Action item: In the data below, find the line containing "Python prints for", then set down that line and every later line up to and including the line containing "Definition as_path (v", exactly.

Raw data:
(** * hammer.tech: library filters, path-prefix resolution and
      archive/install verification

    A shallow embedding of [hammer/tech/__init__.py].  The technology
    object, the settings database, the logger and the file system are an
    explicit state; a method is a computation over that state that either
    returns a value or raises. *)

From Stdlib Require Import String Ascii ZArith List Bool Lia.
From stdpp Require Import base option list gmap strings pretty.

Set Warnings "-register-all".

Local Open Scope string_scope.
Local Open Scope list_scope.

(** ** Python strings and [os.path] on a POSIX system *)

Module Py.

(** [os.sep] *)
Definition sep : ascii := "/"%char.
Definition sep_str : string := "/".

(** [s.startswith(os.sep)] *)
Definition startswith_sep (s : string) : bool :=
  match s with
  | String c _ => Ascii.eqb c sep
  | EmptyString => false
  end.

(** [s.endswith(os.sep)] *)
Fixpoint endswith_sep (s : string) : bool :=
  match s with
  | EmptyString => false
  | String c EmptyString => Ascii.eqb c sep
  | String _ r => endswith_sep r
  end.

(** [os.sep in s] *)
Fixpoint contains_sep (s : string) : bool :=
  match s with
  | EmptyString => false
  | String c r => Ascii.eqb c sep || contains_sep r
  end.

(** [s.split(os.path.sep)]: the segments between separators; never the
    empty list. *)
Fixpoint split (s : string) : list string :=
  match s with
  | EmptyString => [EmptyString]
  | String c r =>
      if Ascii.eqb c sep then EmptyString :: split r
      else match split r with
           | h :: t => String c h :: t
           | [] => [String c EmptyString]
           end
  end.

(** [posixpath.isabs] *)
Definition isabs (s : string) : bool := startswith_sep s.

(** One round of the loop of [posixpath.join]. *)
Definition join_step (path b : string) : string :=
  if startswith_sep b then b
  else if (String.eqb path "" || endswith_sep path)%bool then path +:+ b
  else path +:+ sep_str +:+ b.

(** [os.path.join(a, *p)] *)
Definition join (a : string) (p : list string) : string :=
  fold_left join_step p a.

(** [os.path.join(a, b)] *)
Definition join2 (a b : string) : string := join a [b].

(** [len(s) > 0] *)
Definition nonempty (s : string) : bool :=
  match s with EmptyString => false | _ => true end.

End Py.

(** ** Python values: settings and JSON documents

    The settings database and pydantic's [.json()] / [parse_raw] both work
    on JSON-shaped Python values: [None], booleans, integers, strings,
    lists and dicts (a dict keeps its insertion order). *)

Inductive json : Type :=
| JNull
| JBool (b : bool)
| JInt (z : Z)
| JStr (s : string)
| JArr (items : list json)
| JObj (fields : list (string * json)).

(** Exceptions, one constructor per Python exception class raised in the
    module or by the library calls it makes. *)
Inductive exn : Type :=
| ValueError (msg : string)
| AssertionError (msg : string)
| TypeError (msg : string)
| AttributeError (msg : string)
| ValidationError (field : string)
| OSError (msg : string)
| ModuleNotFoundError (msg : string).

Inductive Result (A : Type) : Type :=
| Ok (a : A)
| Raise (e : exn).
Arguments Ok {A} a.
Arguments Raise {A} e.

Definition rbind {A B} (r : Result A) (k : A -> Result B) : Result B :=
  match r with Ok a => k a | Raise e => Raise e end.

Fixpoint rmap_list {A B} (f : A -> Result B) (l : list A) : Result (list B) :=
  match l with
  | [] => Ok []
  | x :: r =>
      rbind (f x) (fun y => rbind (rmap_list f r) (fun ys => Ok (y :: ys)))
  end.

Module PyVal.

(** [bool(v)] *)
Definition truthy (v : json) : bool :=
  match v with
  | JNull => false
  | JBool b => b
  | JInt z => negb (Z.eqb z 0)
  | JStr s => Py.nonempty s
  | JArr l => match l with [] => false | _ => true end
  | JObj l => match l with [] => false | _ => true end
  end.

(** [v == s] for a [str] [s] *)
Definition eq_str (v : json) (s : string) : bool :=
  match v with JStr s' => String.eqb s' s | _ => false end.

(** [v is None] *)
Definition is_none (v : json) : bool :=
  match v with JNull => true | _ => false end.

Definition commas (l : list string) : string :=
  match l with
  | [] => ""
  | x :: r => fold_left (fun acc y => acc +:+ ", " +:+ y) r x
  end.

(** [repr(v)]; a string is shown between single quotes, which is what
    Python prints for a string free of quotes, backslashes and control
    characters. *)
Fixpoint repr (v : json) : string :=
  match v with
  | JNull => "None"
  | JBool true => "True"
  | JBool false => "False"
  | JInt z => pretty z
  | JStr s => "'" +:+ s +:+ "'"
  | JArr l => "[" +:+ commas (map repr l) +:+ "]"
  | JObj l =>
      "{" +:+ commas (map (fun kv => "'" +:+ fst kv +:+ "': " +:+ repr (snd kv)) l)
          +:+ "}"
  end.

(** [str(v)] *)
Definition str (v : json) : string :=
  match v with JStr s => s | _ => repr v end.

(** A value used where [os.path] wants a [str]: anything else makes
    [os.path.join] and friends raise [TypeError]. *)
Definition as_path (v : json) : Result string :=
  match v with
  | JStr s => Ok s
  | _ => Raise (TypeError "expected str, bytes or os.PathLike object")
  end.

(** [d.get(k)] on the fields of a dict: the first binding of [k]. *)
Fixpoint get (k : string) (o : list (string * json)) : json :=
  match o with
  | [] => JNull
  | (k', v) :: r => if String.eqb k' k then v else get k r
  end.

End PyVal.

(** ** The data model (pydantic models of the module) *)

Module Corner.
Record t := mk { nmos : string; pmos : string; temperature : string }.
End Corner.
Abbreviation Corner := Corner.t.

Module MinMaxCap.
Record t := mk { max_cap : string; min_cap : string }.
End MinMaxCap.
Abbreviation MinMaxCap := MinMaxCap.t.

Module Provide.
Record t := mk { lib_type : string; vt : option string }.
End Provide.
Abbreviation Provide := Provide.t.

Module Supplies.
Record t := mk { GND : string; VDD : string }.
End Supplies.
Abbreviation Supplies := Supplies.t.

Definition TLUPlusMapFile := string.

Module SpiceModelFile.
Record t := mk { path : string; lib_corner : string }.
End SpiceModelFile.
Abbreviation SpiceModelFile := SpiceModelFile.t.

Module PathPrefix.
Record t := mk { id : string; path : string }.

(** [PathPrefix.prepend] *)
Definition prepend (self : t) (rest_of_path : string) : string :=
  Py.join2 (path self) rest_of_path.
End PathPrefix.
Abbreviation PathPrefix := PathPrefix.t.

Module Library.
Record t := mk {
  name : option string;
  ccs_liberty_file : option string;
  ccs_library_file : option string;
  ecsm_liberty_file : option string;
  ecsm_library_file : option string;
  corner : option Corner;
  itf_files : option MinMaxCap;
  lef_file : option string;
  klayout_techfile : option string;
  spice_file : option string;
  gds_file : option string;
  milkyway_lib_in_dir : option string;
  milkyway_techfile : option string;
  nldm_liberty_file : option string;
  nldm_library_file : option string;
  openaccess_techfile : option string;
  provides : option (list Provide);
  qrc_techfile : option string;
  supplies : option Supplies;
  tluplus_files : option MinMaxCap;
  tluplus_map_file : option TLUPlusMapFile;
  verilog_sim : option string;
  verilog_synth : option string;
  spice_model_file : option SpiceModelFile;
  power_grid_library : option string;
  extra_prefixes : option (list PathPrefix)
}.

(** The assignment [lib.extra_prefixes = v]. *)
Definition set_extra_prefixes (v : option (list PathPrefix)) (lib : t) : t :=
  mk (name lib) (ccs_liberty_file lib) (ccs_library_file lib)
     (ecsm_liberty_file lib) (ecsm_library_file lib) (corner lib)
     (itf_files lib) (lef_file lib) (klayout_techfile lib) (spice_file lib)
     (gds_file lib) (milkyway_lib_in_dir lib) (milkyway_techfile lib)
     (nldm_liberty_file lib) (nldm_library_file lib)
     (openaccess_techfile lib) (provides lib) (qrc_techfile lib)
     (supplies lib) (tluplus_files lib) (tluplus_map_file lib)
     (verilog_sim lib) (verilog_synth lib) (spice_model_file lib)
     (power_grid_library lib) v.

End Library.
Abbreviation Library := Library.t.

Definition Cell := string.

Module DRCDeck.
Record t := mk { tool_name : string; deck_name : string; path : string }.
(** The assignment [deck.path = p]. *)
Definition set_path (p : string) (d : t) : t := mk (tool_name d) (deck_name d) p.
End DRCDeck.
Abbreviation DRCDeck := DRCDeck.t.

Module LVSDeck.
Record t := mk { tool_name : string; deck_name : string; path : string }.
(** The assignment [deck.path = p]. *)
Definition set_path (p : string) (d : t) : t := mk (tool_name d) (deck_name d) p.
End LVSDeck.
Abbreviation LVSDeck := LVSDeck.t.

Module Tarball.
Record t := mk { root : PathPrefix; homepage : string; optional : bool }.
End Tarball.
Abbreviation Tarball := Tarball.t.

Module Site.
(** [x] and [y] are [Decimal]s, kept as their decimal literals. *)
Record t := mk { name : string; x : string; y : string }.
End Site.
Abbreviation Site := Site.t.

Module TechJSON.
(** [stackups] and [special_cells] hold models of the sibling modules
    [stackup] and [specialcells]; they are carried as the JSON documents
    they were loaded from. *)
Record t := mk {
  name : string;
  grid_unit : option string;
  shrink_factor : option string;
  installs : option (list PathPrefix);
  libraries : option (list Library);
  gds_map_file : option string;
  physical_only_cells_list : option (list Cell);
  dont_use_list : option (list Cell);
  drc_decks : option (list DRCDeck);
  lvs_decks : option (list LVSDeck);
  tarballs : option (list Tarball);
  sites : option (list Site);
  stackups : option (list json);
  special_cells : option (list json);
  extra_prefixes : option (list PathPrefix);
  additional_lvs_text : option string;
  additional_drc_text : option string
}.

Definition set_lvs_decks (v : option (list LVSDeck)) (c : t) : t :=
  mk (name c) (grid_unit c) (shrink_factor c) (installs c) (libraries c)
     (gds_map_file c) (physical_only_cells_list c) (dont_use_list c)
     (drc_decks c) v (tarballs c) (sites c) (stackups c) (special_cells c)
     (extra_prefixes c) (additional_lvs_text c) (additional_drc_text c).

Solution to the problem:
    Python prints for a string free of quotes, backslashes and control
    characters. *)
Fixpoint repr (v : json) : string :=
  match v with
  | JNull => "None"
  | JBool true => "True"
  | JBool false => "False"
  | JInt z => pretty z
  | JStr s => "'" +:+ s +:+ "'"
  | JArr l => "[" +:+ commas (map repr l) +:+ "]"
  | JObj l =>
      "{" +:+ commas (map (fun kv => "'" +:+ fst kv +:+ "': " +:+ repr (snd kv)) l)
          +:+ "}"
  end.

(** [str(v)] *)
Definition str (v : json) : string :=
  match v with JStr s => s | _ => repr v end.

(** A value used where [os.path] wants a [str]: anything else makes
    [os.path.join] and friends raise [TypeError]. *)
Definition as_path (v : json) : Result string :=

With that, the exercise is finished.